What the exercise asks:
Copy out the records that follow, leaving every character as it is.

Collected data entries
(** * invenio_base.urls: cross-application URL building

    Shallow embedding of [src/invenio_base/urls.py] and proofs of the
    properties stated for it.

    The module has one class, [InvenioAppsUrlsBuilder], whose [setup] copies
    the routes of a second Flask application into a private werkzeug [Map]
    and whose [build] first tries the routing table of the current
    application and, when that raises [BuildError], the private map.

    Layout:
    - [Py]: the Python values, exceptions and results the module handles;
    - [Werkzeug]: the fragment of [werkzeug.routing] the module calls
      ([Rule], [Map], [Map.bind("").build]); this library is not part of
      the repository, so every property of [build] that can be stated
      without it is stated for an arbitrary adapter;
    - [Flask]: the application object ([config], [url_map],
      [view_functions]);
    - the state-and-exception monad [M] in which the methods are written;
    - the class itself, then the properties. *)

From stdpp Require Import gmap strings list.
From Stdlib Require Import Ascii.

Local Open Scope string_scope.

(** ** Python values, exceptions, results *)

Module Py.

(** [values] of [build]: keyword arguments, a dict with string keys, kept
    in insertion order. *)
Definition Values := list (string * string).

(** The configuration values the module meets: the prefixes are strings,
    [BLUEPRINTS_URL_PREFIXES] is a dict, anything else is an object on
    which [+ str] raises [TypeError]. *)
Inductive Val :=
| Str (s : string)
| NoneVal
| Int (z : Z)
| Dict (d : gmap string string).

Inductive exn :=
| BuildError (endpoint : string) (values : Values) (method : option string)
| KeyError (key : string)
| AttributeError (attr : string)
| TypeError
| RuntimeError (msg : string)
| OtherError (name : string).

Inductive result (A : Type) :=
| Ok (a : A)
| Raise (e : exn).
Arguments Ok {A} a.
Arguments Raise {A} e.

(** [except BuildError] *)
Definition is_BuildError (e : exn) : bool :=
  match e with BuildError _ _ _ => true | _ => false end.

Definition raises_BuildError {A} (r : result A) : bool :=
  match r with Ok _ => false | Raise e => is_BuildError e end.

(** [values[k]] / [k in values] on the keyword dict *)
Fixpoint get (values : Values) (k : string) : option string :=
  match values with
  | [] => None
  | (k', v) :: rest => if String.eqb k' k then Some v else get rest k
  end.

End Py.

(** ** The fragment of werkzeug.routing used by the module

    Rules are URL patterns made of static text and [<converter:name>]
    placeholders, with an endpoint and an optional set of methods. The
    other attributes of a werkzeug rule (defaults, subdomain, host,
    strict_slashes, websocket, alias) take their default values in every
    rule the module creates and are left out; every converter builds like
    the default one. Rules are kept in the order [iter_rules] yields
    them. *)

Module Werkzeug.
Import Py.

Record Rule := mkRule {
  rule : string;
  endpoint : string;
  methods : option (list string);
}.

(** [Rule(string, endpoint=endpoint)]: [methods] defaults to [None]. *)
Definition Rule_new (pattern : string) (ep : string) : Rule :=
  {| rule := pattern; endpoint := ep; methods := None |}.

Record Map := mkMap { rules : list Rule }.

(** [Map(rules)], for rules whose converters the new map knows: werkzeug
    looks the converter of every placeholder up when a rule is added and
    raises [LookupError] for one the map does not have. *)
Definition Map_new (rs : list Rule) : Map := {| rules := rs |}.

(** [Map.iter_rules()] *)
Definition iter_rules (m : Map) : list Rule := rules m.

Inductive Part :=
| Static (text : string)
| Dynamic (converter : string) (variable : string).

(** Splits [conv(args):name] at its last colon. *)
Fixpoint split_converter (acc : string) (s : string) : string * string :=
  match s with
  | "" => ("default", String.rev acc)
  | String c s' =>
      if Ascii.eqb c ":" then
        match split_converter "" s' with
        | ("default", name) => (String.rev acc, name)
        | (conv, name) => (String.rev acc +:+ ":" +:+ conv, name)
        end
      else split_converter (String c acc) s'
  end.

Task output:
(** * invenio_base.urls: cross-application URL building

    Shallow embedding of [src/invenio_base/urls.py] and proofs of the
    properties stated for it.

    The module has one class, [InvenioAppsUrlsBuilder], whose [setup] copies
    the routes of a second Flask application into a private werkzeug [Map]
    and whose [build] first tries the routing table of the current
    application and, when that raises [BuildError], the private map.

    Layout:
    - [Py]: the Python values, exceptions and results the module handles;
    - [Werkzeug]: the fragment of [werkzeug.routing] the module calls
      ([Rule], [Map], [Map.bind("").build]); this library is not part of
      the repository, so every property of [build] that can be stated
      without it is stated for an arbitrary adapter;
    - [Flask]: the application object ([config], [url_map],
      [view_functions]);
    - the state-and-exception monad [M] in which the methods are written;
    - the class itself, then the properties. *)

From stdpp Require Import gmap strings list.
From Stdlib Require Import Ascii.

Local Open Scope string_scope.

(** ** Python values, exceptions, results *)

Module Py.

(** [values] of [build]: keyword arguments, a dict with string keys, kept
    in insertion order. *)
Definition Values := list (string * string).

(** The configuration values the module meets: the prefixes are strings,
    [BLUEPRINTS_URL_PREFIXES] is a dict, anything else is an object on
    which [+ str] raises [TypeError]. *)
Inductive Val :=
| Str (s : string)
| NoneVal
| Int (z : Z)
| Dict (d : gmap string string).

Inductive exn :=
| BuildError (endpoint : string) (values : Values) (method : option string)
| KeyError (key : string)
| AttributeError (attr : string)
| TypeError
| RuntimeError (msg : string)
| OtherError (name : string).

Inductive result (A : Type) :=
| Ok (a : A)
| Raise (e : exn).
Arguments Ok {A} a.
Arguments Raise {A} e.

(** [except BuildError] *)
Definition is_BuildError (e : exn) : bool :=
  match e with BuildError _ _ _ => true | _ => false end.

Definition raises_BuildError {A} (r : result A) : bool :=
  match r with Ok _ => false | Raise e => is_BuildError e end.

(** [values[k]] / [k in values] on the keyword dict *)
Fixpoint get (values : Values) (k : string) : option string :=
  match values with
  | [] => None
  | (k', v) :: rest => if String.eqb k' k then Some v else get rest k
  end.

End Py.

(** ** The fragment of werkzeug.routing used by the module

    Rules are URL patterns made of static text and [<converter:name>]
    placeholders, with an endpoint and an optional set of methods. The
    other attributes of a werkzeug rule (defaults, subdomain, host,
    strict_slashes, websocket, alias) take their default values in every
    rule the module creates and are left out; every converter builds like
    the default one. Rules are kept in the order [iter_rules] yields
    them. *)

Module Werkzeug.
Import Py.

Record Rule := mkRule {
  rule : string;
  endpoint : string;
  methods : option (list string);
}.

(** [Rule(string, endpoint=endpoint)]: [methods] defaults to [None]. *)
Definition Rule_new (pattern : string) (ep : string) : Rule :=
  {| rule := pattern; endpoint := ep; methods := None |}.

Record Map := mkMap { rules : list Rule }.

(** [Map(rules)], for rules whose converters the new map knows: werkzeug
    looks the converter of every placeholder up when a rule is added and
    raises [LookupError] for one the map does not have. *)
Definition Map_new (rs : list Rule) : Map := {| rules := rs |}.

(** [Map.iter_rules()] *)
Definition iter_rules (m : Map) : list Rule := rules m.

Inductive Part :=
| Static (text : string)
| Dynamic (converter : string) (variable : string).

(** Splits [conv(args):name] at its last colon. *)
Fixpoint split_converter (acc : string) (s : string) : string * string :=
  match s with
  | "" => ("default", String.rev acc)
  | String c s' =>
      if Ascii.eqb c ":" then
        match split_converter "" s' with
        | ("default", name) => (String.rev acc, name)
        | (conv, name) => (String.rev acc +:+ ":" +:+ conv, name)
        end
      else split_converter (String c acc) s'
  end.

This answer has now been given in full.